(Data excerpts)
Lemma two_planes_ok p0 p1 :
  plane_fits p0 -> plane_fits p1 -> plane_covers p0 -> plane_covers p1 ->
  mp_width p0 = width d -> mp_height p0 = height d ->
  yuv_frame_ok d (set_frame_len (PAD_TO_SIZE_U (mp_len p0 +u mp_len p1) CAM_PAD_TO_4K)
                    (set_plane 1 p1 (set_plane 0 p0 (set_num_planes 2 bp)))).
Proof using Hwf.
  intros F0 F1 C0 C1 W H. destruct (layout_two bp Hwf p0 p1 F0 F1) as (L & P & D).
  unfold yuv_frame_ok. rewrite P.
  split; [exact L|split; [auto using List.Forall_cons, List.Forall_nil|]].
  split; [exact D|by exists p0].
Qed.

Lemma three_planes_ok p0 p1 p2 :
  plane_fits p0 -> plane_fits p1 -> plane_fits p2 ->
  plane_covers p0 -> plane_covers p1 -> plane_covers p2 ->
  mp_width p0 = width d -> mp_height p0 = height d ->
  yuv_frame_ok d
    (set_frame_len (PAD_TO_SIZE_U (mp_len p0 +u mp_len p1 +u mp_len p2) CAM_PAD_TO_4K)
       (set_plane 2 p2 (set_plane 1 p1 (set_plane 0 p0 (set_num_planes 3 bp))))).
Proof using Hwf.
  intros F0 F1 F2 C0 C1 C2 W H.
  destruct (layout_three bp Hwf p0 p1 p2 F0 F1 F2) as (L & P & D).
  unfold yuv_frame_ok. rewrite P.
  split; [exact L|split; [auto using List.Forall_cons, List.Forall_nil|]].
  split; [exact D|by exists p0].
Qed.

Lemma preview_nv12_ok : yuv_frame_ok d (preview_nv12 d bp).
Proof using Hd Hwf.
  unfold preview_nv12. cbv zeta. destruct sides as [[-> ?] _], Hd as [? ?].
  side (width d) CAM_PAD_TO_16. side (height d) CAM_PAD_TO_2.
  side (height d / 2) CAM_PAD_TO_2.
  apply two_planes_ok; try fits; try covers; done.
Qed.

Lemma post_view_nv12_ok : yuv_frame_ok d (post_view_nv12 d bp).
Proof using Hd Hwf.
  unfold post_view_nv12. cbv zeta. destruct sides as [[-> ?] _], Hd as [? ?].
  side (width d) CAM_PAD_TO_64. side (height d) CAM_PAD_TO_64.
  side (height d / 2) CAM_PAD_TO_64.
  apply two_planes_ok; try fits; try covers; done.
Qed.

...

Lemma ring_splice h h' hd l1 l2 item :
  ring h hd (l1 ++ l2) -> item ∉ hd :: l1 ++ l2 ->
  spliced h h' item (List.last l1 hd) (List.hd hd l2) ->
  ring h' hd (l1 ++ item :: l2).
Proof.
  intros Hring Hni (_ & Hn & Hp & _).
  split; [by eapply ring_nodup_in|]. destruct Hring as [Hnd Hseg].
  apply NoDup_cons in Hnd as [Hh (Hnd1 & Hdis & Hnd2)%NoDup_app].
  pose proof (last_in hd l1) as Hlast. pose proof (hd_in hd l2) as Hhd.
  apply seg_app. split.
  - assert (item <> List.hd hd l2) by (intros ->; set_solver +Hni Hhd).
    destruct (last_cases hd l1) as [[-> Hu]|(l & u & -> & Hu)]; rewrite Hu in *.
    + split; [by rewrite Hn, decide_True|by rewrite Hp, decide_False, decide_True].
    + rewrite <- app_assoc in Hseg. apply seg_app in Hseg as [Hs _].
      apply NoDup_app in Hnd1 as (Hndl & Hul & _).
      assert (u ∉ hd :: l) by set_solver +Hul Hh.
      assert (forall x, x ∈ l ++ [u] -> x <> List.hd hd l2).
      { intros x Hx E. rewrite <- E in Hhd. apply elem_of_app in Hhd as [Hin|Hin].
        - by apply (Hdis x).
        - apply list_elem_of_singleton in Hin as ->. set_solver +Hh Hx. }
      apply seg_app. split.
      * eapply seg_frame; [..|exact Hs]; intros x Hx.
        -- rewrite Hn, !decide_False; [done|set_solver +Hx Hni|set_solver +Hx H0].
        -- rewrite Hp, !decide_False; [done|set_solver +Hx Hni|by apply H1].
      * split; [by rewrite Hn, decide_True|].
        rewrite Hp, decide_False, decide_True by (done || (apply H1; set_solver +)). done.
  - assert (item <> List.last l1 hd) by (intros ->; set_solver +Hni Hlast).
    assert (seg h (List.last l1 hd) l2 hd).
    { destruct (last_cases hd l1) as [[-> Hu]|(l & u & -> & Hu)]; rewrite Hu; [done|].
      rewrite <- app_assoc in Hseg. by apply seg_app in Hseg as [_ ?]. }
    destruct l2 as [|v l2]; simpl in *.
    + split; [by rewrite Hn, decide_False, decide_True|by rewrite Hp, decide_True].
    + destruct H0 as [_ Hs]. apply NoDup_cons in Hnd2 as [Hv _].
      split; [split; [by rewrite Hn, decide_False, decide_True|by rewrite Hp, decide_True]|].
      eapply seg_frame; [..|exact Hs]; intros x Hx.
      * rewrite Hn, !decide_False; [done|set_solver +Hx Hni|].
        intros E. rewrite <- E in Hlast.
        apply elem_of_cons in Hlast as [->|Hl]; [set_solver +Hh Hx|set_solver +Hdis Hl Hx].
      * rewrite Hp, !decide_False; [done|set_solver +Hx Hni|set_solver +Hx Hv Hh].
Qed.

* * *

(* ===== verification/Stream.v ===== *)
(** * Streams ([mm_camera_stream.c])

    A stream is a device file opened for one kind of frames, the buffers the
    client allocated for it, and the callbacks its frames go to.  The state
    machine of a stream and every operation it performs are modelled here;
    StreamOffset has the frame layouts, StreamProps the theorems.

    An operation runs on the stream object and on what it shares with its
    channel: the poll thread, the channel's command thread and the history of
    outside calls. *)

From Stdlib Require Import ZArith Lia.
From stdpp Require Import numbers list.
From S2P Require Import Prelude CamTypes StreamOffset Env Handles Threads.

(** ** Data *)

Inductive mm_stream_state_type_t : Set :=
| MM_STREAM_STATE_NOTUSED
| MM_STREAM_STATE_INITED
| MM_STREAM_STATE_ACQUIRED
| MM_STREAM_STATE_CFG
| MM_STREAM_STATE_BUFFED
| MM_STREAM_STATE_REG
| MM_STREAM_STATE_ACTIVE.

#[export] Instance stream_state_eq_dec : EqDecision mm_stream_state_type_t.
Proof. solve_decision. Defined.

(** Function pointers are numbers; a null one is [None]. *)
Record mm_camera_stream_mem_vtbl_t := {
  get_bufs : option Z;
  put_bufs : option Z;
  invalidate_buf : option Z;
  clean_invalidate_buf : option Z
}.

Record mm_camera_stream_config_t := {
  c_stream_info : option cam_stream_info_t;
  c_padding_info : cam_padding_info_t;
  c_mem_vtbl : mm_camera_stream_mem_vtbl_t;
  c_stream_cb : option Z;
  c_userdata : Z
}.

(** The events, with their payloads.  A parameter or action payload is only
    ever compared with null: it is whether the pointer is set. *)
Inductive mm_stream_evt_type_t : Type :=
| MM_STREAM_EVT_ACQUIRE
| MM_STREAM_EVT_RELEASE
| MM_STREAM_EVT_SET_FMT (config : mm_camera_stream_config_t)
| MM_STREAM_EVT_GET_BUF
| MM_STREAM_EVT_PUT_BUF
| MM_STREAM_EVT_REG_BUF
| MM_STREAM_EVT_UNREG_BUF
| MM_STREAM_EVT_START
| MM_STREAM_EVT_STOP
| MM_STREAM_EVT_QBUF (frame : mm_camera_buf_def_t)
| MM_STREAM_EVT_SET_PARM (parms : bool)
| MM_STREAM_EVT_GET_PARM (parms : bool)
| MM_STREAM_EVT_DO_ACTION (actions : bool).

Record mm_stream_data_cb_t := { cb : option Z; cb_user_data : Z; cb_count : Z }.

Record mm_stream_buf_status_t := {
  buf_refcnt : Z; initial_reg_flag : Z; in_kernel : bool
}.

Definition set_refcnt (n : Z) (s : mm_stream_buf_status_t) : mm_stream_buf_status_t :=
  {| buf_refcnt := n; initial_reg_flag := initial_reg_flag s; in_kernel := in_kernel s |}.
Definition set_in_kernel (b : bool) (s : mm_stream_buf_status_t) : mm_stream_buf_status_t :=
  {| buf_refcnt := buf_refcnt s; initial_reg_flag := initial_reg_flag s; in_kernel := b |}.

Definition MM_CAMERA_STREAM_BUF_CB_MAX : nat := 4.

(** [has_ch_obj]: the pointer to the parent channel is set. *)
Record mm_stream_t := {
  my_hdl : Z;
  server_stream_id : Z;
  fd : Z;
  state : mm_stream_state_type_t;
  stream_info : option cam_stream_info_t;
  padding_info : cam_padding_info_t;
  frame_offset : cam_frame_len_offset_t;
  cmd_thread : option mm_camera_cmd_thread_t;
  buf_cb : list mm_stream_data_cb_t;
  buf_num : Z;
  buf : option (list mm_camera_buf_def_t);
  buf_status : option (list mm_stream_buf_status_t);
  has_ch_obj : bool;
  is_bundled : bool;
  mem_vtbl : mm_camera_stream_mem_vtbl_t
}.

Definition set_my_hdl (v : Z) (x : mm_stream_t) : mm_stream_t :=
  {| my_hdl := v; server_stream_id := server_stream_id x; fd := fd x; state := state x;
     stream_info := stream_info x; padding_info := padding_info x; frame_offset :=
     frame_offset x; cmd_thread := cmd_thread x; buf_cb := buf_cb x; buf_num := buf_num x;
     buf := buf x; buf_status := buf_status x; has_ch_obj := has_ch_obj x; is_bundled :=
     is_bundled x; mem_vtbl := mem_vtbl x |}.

## WHAT TO PRODUCE
Copy each line of the data that includes the word "Lemma".

## ANSWER TO THIS TASK
Lemma two_planes_ok p0 p1 :
Lemma three_planes_ok p0 p1 p2 :
Lemma preview_nv12_ok : yuv_frame_ok d (preview_nv12 d bp).
Lemma post_view_nv12_ok : yuv_frame_ok d (post_view_nv12 d bp).
Lemma ring_splice h h' hd l1 l2 item :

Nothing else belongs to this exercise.